Rare variant in intracellular loop-2 of the ghrelin receptor reveals novel mechanisms of GPCR biased signaling and trafficking

G protein-coupled receptors (GPCRs) are the largest class of integral membrane proteins and the most common pharmaceutical drug target. Through allosteric coupling, GPCRs transduce extracellular stimuli into physiologically-relevant intracellular signaling cascades via G proteins and β-arrestin (βarr). The growth hormone secretagogue receptor (GHSR) is a rhodopsin-like, peptide hormone GPCR considered a promising target for both metabolic and neurological diseases. Here, by characterizing an ultra-rare coding variant in intracellular loop-2 (ICL2) of the GHSR, GHSR ^L149P (L149P), we establish a unique role of ICL2 in GPCR biased signaling, lipid modulation, and intracellular trafficking.
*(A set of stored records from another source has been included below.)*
Lemma is_initialized_member bm c :
  bitmap_ok bm -> in_words c -> is_initialized bm (c * tb_tick_spacing bm) = member bm c.
Proof.
  intros Hok Hc. pose proof (bk_spacing _ Hok) as Hs. unfold is_initialized, compress_tick, member.
  rewrite Z.quot_mul, tick_position_spec by (done || lia). destruct (tb_words bm !! (c / 256)) as [w|] eqn:E; [|done].
  pose proof (Z.mod_pos_bound c 256 ltac:(lia)) as Hb. apply (bk_word _ Hok) in E.
  rewrite shl_one, u_and_spec by (done || (by apply pow_u256) || (split; lia)). set (b := c mod 256) in *.
  destruct (Z.testbit w b) eqn:Et.
  - apply negb_true_iff, Z.eqb_neq. intros E0. assert (Z.testbit (Z.land w (2 ^ b)) b = true) as Hc'.
    { rewrite Z.land_spec, Et, testbit_pow2, bool_decide_true by lia. done. }
    rewrite E0, Z.bits_0 in Hc'. done.
  - apply negb_false_iff, Z.eqb_eq, Z.bits_inj'. intros i Hi. rewrite Z.land_spec, Z.bits_0, testbit_pow2 by lia.
    case_bool_decide; [subst i; by rewrite Et|by rewrite andb_false_r].
Qed.

(** *** Searching a word *)

Lemma word_below w b :
  u256 w -> 0 <= b < 256 ->
  let masked := u_and w (u_add (u_sub (u_shl 1 b) 1) (u_shl 1 b)) in
  if masked =? 0 then forall i, 0 <= i <= b -> Z.testbit w i = false
  else let k := most_significant_bit masked in
       0 <= k <= b /\ Z.testbit w k = true /\ forall i, k < i <= b -> Z.testbit w i = false.
Proof.
  intros Hw Hb masked. assert (Hp : u256 (2 ^ b)) by by apply pow_u256.
  assert (Hp1 : 2 ^ (b + 1) = 2 * 2 ^ b) by (rewrite Z.pow_add_r by lia; lia).
  assert (Hp2 : 2 ^ (b + 1) <= 2 ^ 256) by (apply Z.pow_le_mono_r; lia).
  assert (Em : masked = w mod 2 ^ (b + 1)).
  { unfold masked. rewrite shl_one by done. rewrite u_sub_spec by (done || (split; lia)). unfold u256 in Hp.
    rewrite (Z.mod_small (2 ^ b - 1)) by lia. rewrite u_add_spec, Z.mod_small by (unfold u256; lia).
    rewrite u_and_spec by (done || (unfold u256; lia)). rewrite <- land_low_ones by lia. f_equal. lia. }
  assert (Hm : 0 <= masked < 2 ^ (b + 1)) by (rewrite Em; apply Z.mod_pos_bound; lia).
  assert (Hbits : forall i, 0 <= i <= b -> Z.testbit w i = Z.testbit masked i).
  { intros i Hi. rewrite Em, Z.mod_pow2_bits_low by lia. done. }
  destruct (Z.eqb_spec masked 0) as [E|E].
  - intros i Hi. by rewrite Hbits, E, Z.bits_0.
  - unfold most_significant_bit. rewrite (proj2 (Z.eqb_neq masked 0)) by done. rewrite leading_zeros_spec by (done || (unfold u256; lia)).
    replace (255 - (255 - Z.log2 masked)) with (Z.log2 masked) by lia.
    assert (Hl : 0 <= Z.log2 masked <= b).
    { split; [apply Z.log2_nonneg|]. assert (Z.log2 masked < b + 1); [|lia]. apply Z.log2_lt_pow2; lia. }
    split; [done|]. split; [rewrite Hbits by done; apply Z.bit_log2; lia|].
    intros i Hi. rewrite Hbits by lia. apply Z.bits_above_log2; lia.
Qed.

Lemma word_above w b :
  u256 w -> 0 <= b < 256 ->
  let masked := u_and w (u_not (u_sub (u_shl 1 b) 1)) in
  if masked =? 0 then forall i, b <= i < 256 -> Z.testbit w i = false
  else let k := least_significant_bit masked in
       b <= k < 256 /\ Z.testbit w k = true /\ forall i, b <= i < k -> Z.testbit w i = false.
Proof.
  intros Hw Hb masked. assert (Hp : u256 (2 ^ b)) by by apply pow_u256. unfold u256 in Hp.
  assert (Em : masked = Z.land w ((- 2 ^ b) mod 2 ^ 256)).
  { unfold masked. rewrite shl_one by done. rewrite u_sub_spec by (unfold u256; lia). rewrite (Z.mod_small (2 ^ b - 1)) by lia.
    rewrite u_not_spec by (unfold u256; lia). rewrite u_and_spec by (done || apply u256_mod). do 2 f_equal. lia. }
  assert (Hbits : forall i, 0 <= i < 256 -> Z.testbit masked i = Z.testbit w i && bool_decide (b <= i)).
  { intros i Hi. rewrite Em, Z.land_spec, Z.mod_pow2_bits_low by lia. f_equal.
    replace (- 2 ^ b) with (Z.lnot (Z.ones b)) by (unfold Z.lnot; rewrite Z.ones_equiv; lia).
    rewrite Z.lnot_spec by lia. case_bool_decide; [rewrite Z.ones_spec_high by lia|rewrite Z.ones_spec_low by lia]; done. }
  assert (Hm : u256 masked).
  { rewrite Em. apply land_u256; [done|apply u256_mod]. }
  destruct (Z.eqb_spec masked 0) as [E|E].
  - intros i Hi. specialize (Hbits i). rewrite E, Z.bits_0, bool_decide_true, andb_true_r in Hbits by lia. by rewrite Hbits by lia.
  - destruct (lowest_exists masked) as (k & Hk & Ht & Hlow); [unfold u256 in Hm; lia|].
    unfold least_significant_bit. rewrite (proj2 (Z.eqb_neq masked 0)) by done.
    rewrite (trailing_zeros_spec masked k) by done.
    assert (Hk256 : k < 256).
    { destruct (Z.lt_ge_cases k 256); [done|]. rewrite (testbit_high masked 256) in Ht by (done || lia). done. }
    rewrite Hbits in Ht by lia. apply andb_prop in Ht as [Ht Hbk]. apply bool_decide_eq_true in Hbk.
    split; [lia|]. split; [done|]. intros i Hi. specialize (Hlow i ltac:(lia)). rewrite Hbits, bool_decide_true, andb_true_r in Hlow by lia. done.
Qed.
Using an array of bioluminescence resonance energy transfer (BRET)-based assays, we show that the natural L149P mutant exhibits (i) a constitutive plasma membrane [PM] expression bias, (ii) preferential partitioning away from cholesterol-enriched PM microdomains, (iii) enhanced agonist-directed endocytosis, and (iv) dramatic signaling bias towards βarr1/2 over Gα _q , Gα _i/o , and Gα _12/13 . Using a combination of pharmacological and genetic tools, we demonstrate that βarr1/2 recruitment to L149P requires G protein-coupled receptor kinase-2/3 (GRK2/3)-mediated phosphorylation, but it does not utilize protein kinase C (PKC), Gβγ-dependent GRK2/3 translocation, or Gα _i/o , supporting a G protein-independent mechanism. Lastly, we found that βarr1/2 recruitment to L149P requires both GRK2/3 and GRK5/6, while the wild-type GHSR relies exclusively on GRK2/3, consistent with increased GRK6 pre-coupling to the L149P mutant. Collectively, our findings using a rare, natural variant reveal novel mechanisms of GPCR regulation that could be leveraged to improve personalized medicine and facilitate the rational design/discovery of GPCR ^ICL2 -directed drugs.